◆ WORK TASK
From the records below, transcribe only the lines running from the one with "induction lbs as" through the one with "None => Ok (len". Keep both of those end lines.
+++ RECORDED INFORMATION
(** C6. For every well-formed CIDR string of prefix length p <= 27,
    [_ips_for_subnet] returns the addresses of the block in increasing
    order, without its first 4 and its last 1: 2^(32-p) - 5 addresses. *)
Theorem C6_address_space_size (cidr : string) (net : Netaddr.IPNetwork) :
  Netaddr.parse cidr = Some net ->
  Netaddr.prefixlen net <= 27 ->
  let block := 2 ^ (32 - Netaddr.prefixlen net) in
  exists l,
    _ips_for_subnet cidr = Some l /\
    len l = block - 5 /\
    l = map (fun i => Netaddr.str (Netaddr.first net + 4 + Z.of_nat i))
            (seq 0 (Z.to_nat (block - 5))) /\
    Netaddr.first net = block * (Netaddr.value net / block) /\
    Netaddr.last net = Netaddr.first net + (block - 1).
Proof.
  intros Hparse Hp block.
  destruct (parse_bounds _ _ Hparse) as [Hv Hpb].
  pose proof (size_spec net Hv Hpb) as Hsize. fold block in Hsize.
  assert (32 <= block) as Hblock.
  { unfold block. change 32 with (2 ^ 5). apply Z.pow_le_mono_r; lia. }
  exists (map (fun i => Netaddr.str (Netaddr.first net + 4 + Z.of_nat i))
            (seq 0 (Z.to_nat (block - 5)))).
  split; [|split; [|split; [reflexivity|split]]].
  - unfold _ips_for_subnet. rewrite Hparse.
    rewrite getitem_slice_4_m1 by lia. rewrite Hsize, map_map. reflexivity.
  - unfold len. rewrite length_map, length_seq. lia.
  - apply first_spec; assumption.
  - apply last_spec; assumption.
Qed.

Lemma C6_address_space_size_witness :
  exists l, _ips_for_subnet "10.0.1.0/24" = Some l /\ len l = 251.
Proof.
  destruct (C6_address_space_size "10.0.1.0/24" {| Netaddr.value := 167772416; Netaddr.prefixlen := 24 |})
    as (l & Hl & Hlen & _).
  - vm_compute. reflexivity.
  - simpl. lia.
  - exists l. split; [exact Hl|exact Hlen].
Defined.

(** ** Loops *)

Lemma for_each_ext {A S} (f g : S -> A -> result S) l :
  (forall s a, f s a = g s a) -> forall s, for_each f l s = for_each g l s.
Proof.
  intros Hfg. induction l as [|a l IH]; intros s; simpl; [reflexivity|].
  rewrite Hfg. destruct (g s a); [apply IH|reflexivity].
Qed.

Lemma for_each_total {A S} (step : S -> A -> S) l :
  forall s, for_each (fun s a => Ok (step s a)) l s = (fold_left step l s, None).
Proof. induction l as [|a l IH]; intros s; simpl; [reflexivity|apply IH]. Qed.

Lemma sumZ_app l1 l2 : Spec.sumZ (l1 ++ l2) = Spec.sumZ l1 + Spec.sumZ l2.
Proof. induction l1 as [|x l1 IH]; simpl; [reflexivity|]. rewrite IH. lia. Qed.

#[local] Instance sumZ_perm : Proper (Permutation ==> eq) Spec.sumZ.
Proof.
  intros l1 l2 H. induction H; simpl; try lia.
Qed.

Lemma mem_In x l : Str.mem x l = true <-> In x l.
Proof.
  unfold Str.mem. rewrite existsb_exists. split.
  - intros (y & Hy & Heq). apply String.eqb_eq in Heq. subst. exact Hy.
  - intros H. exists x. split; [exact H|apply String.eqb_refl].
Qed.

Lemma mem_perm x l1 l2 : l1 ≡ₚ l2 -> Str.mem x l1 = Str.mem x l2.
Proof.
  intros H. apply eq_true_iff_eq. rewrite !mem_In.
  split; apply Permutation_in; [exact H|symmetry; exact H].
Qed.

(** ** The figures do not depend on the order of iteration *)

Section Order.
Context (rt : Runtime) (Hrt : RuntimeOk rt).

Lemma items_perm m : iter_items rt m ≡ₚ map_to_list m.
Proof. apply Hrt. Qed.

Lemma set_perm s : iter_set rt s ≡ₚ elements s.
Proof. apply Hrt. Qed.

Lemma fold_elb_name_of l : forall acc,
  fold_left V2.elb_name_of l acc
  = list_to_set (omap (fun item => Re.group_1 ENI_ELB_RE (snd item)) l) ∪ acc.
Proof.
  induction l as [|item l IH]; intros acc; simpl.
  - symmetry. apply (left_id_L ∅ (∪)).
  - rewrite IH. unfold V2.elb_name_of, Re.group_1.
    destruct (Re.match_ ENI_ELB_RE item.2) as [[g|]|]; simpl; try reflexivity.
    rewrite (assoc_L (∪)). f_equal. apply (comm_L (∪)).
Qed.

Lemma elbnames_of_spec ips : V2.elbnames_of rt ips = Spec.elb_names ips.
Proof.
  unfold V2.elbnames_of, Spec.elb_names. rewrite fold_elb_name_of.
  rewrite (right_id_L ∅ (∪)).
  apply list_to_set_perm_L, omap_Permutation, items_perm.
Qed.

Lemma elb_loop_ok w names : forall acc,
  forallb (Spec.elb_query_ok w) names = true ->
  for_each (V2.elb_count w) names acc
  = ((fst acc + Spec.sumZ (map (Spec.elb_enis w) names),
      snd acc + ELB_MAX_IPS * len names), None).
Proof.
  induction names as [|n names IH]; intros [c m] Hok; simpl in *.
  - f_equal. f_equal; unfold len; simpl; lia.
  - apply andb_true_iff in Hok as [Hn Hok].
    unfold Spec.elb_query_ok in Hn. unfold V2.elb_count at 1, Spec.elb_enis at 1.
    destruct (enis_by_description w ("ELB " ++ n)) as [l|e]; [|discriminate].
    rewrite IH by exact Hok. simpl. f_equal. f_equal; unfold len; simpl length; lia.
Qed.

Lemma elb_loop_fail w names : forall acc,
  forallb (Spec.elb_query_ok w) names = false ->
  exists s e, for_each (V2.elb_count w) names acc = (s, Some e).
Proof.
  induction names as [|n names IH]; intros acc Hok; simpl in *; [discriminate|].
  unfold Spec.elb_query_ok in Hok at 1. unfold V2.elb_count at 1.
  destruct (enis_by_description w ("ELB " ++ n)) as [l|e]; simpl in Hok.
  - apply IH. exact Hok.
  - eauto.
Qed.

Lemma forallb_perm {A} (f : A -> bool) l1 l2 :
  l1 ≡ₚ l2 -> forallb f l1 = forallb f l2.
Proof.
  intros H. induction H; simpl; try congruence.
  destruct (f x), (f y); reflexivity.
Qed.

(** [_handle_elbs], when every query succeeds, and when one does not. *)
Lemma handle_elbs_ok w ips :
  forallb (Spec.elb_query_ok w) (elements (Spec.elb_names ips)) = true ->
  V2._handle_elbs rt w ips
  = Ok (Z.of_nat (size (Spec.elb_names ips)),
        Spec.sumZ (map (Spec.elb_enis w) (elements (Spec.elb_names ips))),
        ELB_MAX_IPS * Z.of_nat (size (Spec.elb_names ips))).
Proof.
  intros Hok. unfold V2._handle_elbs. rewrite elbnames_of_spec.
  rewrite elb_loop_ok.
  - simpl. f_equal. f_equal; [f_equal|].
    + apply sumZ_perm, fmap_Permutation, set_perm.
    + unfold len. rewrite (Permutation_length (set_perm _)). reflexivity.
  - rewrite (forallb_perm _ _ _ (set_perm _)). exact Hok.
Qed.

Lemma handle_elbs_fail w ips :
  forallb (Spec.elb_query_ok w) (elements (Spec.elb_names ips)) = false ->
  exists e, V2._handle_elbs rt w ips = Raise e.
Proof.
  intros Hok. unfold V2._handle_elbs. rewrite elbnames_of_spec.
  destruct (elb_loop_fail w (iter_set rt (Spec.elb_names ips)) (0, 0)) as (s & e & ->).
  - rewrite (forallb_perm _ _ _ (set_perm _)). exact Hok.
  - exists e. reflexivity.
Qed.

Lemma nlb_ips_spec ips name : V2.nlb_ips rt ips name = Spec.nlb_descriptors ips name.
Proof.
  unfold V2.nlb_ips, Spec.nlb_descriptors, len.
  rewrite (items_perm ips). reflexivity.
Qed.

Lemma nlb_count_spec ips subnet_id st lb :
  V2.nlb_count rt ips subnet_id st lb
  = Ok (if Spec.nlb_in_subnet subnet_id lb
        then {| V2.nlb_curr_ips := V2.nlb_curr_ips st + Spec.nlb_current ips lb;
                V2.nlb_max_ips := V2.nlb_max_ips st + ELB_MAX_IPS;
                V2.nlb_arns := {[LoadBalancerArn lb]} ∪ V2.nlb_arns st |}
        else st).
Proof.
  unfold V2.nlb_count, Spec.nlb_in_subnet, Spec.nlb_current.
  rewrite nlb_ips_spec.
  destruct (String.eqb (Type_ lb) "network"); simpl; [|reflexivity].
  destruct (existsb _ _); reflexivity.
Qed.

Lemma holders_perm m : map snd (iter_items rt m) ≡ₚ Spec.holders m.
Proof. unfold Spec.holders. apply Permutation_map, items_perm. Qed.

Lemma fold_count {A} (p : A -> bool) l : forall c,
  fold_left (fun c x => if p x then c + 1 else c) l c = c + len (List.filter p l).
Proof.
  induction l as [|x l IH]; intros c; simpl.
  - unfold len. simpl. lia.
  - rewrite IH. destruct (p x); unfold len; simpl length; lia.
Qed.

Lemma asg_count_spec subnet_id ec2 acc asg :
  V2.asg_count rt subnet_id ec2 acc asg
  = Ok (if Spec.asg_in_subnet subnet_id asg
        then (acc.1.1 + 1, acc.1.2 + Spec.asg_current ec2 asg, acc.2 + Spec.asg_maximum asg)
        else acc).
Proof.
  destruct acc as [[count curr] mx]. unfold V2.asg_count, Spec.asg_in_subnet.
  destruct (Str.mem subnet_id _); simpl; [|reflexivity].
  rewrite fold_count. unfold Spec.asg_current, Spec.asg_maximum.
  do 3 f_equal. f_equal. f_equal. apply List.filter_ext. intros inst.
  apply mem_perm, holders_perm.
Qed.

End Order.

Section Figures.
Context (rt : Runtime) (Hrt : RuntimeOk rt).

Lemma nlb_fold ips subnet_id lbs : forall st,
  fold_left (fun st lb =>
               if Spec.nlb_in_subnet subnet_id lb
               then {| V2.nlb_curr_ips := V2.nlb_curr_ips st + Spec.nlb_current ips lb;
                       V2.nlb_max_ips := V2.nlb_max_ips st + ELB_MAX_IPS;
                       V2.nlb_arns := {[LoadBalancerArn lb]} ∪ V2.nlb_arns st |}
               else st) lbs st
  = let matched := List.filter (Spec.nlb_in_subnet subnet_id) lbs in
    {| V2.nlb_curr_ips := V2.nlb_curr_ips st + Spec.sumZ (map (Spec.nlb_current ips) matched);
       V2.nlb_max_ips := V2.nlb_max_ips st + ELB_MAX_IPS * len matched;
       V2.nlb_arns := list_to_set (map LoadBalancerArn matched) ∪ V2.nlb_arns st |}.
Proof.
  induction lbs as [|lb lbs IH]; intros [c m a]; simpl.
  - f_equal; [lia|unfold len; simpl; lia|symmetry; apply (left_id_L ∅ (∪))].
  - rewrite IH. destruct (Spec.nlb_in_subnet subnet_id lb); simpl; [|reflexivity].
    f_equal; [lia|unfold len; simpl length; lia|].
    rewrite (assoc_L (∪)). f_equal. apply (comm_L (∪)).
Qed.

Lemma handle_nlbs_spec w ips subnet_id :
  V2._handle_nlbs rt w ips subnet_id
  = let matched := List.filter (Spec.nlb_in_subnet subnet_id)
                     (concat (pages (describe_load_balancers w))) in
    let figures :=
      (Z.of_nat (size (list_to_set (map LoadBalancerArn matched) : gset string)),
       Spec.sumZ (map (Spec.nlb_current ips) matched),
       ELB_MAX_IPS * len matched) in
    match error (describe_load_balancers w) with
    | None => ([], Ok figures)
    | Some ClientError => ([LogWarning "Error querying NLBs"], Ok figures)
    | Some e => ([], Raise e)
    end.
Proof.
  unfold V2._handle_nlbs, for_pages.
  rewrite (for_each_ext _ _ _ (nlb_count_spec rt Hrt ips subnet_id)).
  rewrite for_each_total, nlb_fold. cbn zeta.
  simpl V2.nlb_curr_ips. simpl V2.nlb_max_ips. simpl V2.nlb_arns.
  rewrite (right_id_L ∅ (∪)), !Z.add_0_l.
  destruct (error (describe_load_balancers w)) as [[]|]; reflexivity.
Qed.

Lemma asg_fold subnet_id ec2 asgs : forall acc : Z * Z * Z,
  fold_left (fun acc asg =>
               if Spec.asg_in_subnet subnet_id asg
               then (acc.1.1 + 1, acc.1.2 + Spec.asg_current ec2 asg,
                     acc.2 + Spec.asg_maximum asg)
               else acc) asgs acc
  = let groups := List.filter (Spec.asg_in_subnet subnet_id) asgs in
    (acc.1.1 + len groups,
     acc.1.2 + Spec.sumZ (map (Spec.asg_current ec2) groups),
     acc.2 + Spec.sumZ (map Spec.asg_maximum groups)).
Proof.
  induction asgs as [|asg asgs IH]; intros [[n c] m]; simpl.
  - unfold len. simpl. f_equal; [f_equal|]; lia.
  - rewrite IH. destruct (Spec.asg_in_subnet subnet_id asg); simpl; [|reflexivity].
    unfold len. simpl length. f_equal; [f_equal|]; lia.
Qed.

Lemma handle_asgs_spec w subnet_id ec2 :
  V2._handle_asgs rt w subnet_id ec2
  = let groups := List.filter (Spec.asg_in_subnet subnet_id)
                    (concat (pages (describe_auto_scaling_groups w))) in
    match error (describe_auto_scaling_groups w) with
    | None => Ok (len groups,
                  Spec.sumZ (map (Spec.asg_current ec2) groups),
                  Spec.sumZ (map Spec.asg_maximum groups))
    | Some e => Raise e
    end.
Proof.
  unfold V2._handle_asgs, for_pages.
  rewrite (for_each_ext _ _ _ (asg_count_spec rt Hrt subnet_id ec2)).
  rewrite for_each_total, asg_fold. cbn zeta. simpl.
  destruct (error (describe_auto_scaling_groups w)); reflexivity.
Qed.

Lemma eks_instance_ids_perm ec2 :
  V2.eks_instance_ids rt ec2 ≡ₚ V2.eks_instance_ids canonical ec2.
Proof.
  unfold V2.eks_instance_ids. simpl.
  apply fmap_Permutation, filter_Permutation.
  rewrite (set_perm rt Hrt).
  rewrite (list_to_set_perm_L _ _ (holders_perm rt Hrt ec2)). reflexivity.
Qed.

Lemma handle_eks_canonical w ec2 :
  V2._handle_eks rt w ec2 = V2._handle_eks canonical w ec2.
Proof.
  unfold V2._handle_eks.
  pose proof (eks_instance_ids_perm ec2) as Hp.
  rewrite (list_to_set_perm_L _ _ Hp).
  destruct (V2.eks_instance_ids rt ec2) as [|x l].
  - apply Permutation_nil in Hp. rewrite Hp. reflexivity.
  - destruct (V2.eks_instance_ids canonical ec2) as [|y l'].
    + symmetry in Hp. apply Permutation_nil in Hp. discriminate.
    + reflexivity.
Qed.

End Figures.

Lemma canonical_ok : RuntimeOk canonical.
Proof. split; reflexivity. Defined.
++++++
◆ WRITTEN REPLY
  induction lbs as [|lb lbs IH]; intros [c m a]; simpl.
  - f_equal; [lia|unfold len; simpl; lia|symmetry; apply (left_id_L ∅ (∪))].
  - rewrite IH. destruct (Spec.nlb_in_subnet subnet_id lb); simpl; [|reflexivity].
    f_equal; [lia|unfold len; simpl length; lia|].
    rewrite (assoc_L (∪)). f_equal. apply (comm_L (∪)).
Qed.

Lemma handle_nlbs_spec w ips subnet_id :
  V2._handle_nlbs rt w ips subnet_id
  = let matched := List.filter (Spec.nlb_in_subnet subnet_id)
                     (concat (pages (describe_load_balancers w))) in
    let figures :=
      (Z.of_nat (size (list_to_set (map LoadBalancerArn matched) : gset string)),
       Spec.sumZ (map (Spec.nlb_current ips) matched),
       ELB_MAX_IPS * len matched) in
    match error (describe_load_balancers w) with
    | None => ([], Ok figures)
    | Some ClientError => ([LogWarning "Error querying NLBs"], Ok figures)
    | Some e => ([], Raise e)
    end.
Proof.
  unfold V2._handle_nlbs, for_pages.
  rewrite (for_each_ext _ _ _ (nlb_count_spec rt Hrt ips subnet_id)).
  rewrite for_each_total, nlb_fold. cbn zeta.
  simpl V2.nlb_curr_ips. simpl V2.nlb_max_ips. simpl V2.nlb_arns.
  rewrite (right_id_L ∅ (∪)), !Z.add_0_l.
  destruct (error (describe_load_balancers w)) as [[]|]; reflexivity.
Qed.

Lemma asg_fold subnet_id ec2 asgs : forall acc : Z * Z * Z,
  fold_left (fun acc asg =>
               if Spec.asg_in_subnet subnet_id asg
               then (acc.1.1 + 1, acc.1.2 + Spec.asg_current ec2 asg,
                     acc.2 + Spec.asg_maximum asg)
               else acc) asgs acc
  = let groups := List.filter (Spec.asg_in_subnet subnet_id) asgs in
    (acc.1.1 + len groups,
     acc.1.2 + Spec.sumZ (map (Spec.asg_current ec2) groups),
     acc.2 + Spec.sumZ (map Spec.asg_maximum groups)).
Proof.
  induction asgs as [|asg asgs IH]; intros [[n c] m]; simpl.
  - unfold len. simpl. f_equal; [f_equal|]; lia.
  - rewrite IH. destruct (Spec.asg_in_subnet subnet_id asg); simpl; [|reflexivity].
    unfold len. simpl length. f_equal; [f_equal|]; lia.
Qed.

Lemma handle_asgs_spec w subnet_id ec2 :
  V2._handle_asgs rt w subnet_id ec2
  = let groups := List.filter (Spec.asg_in_subnet subnet_id)
                    (concat (pages (describe_auto_scaling_groups w))) in
    match error (describe_auto_scaling_groups w) with
    | None => Ok (len groups,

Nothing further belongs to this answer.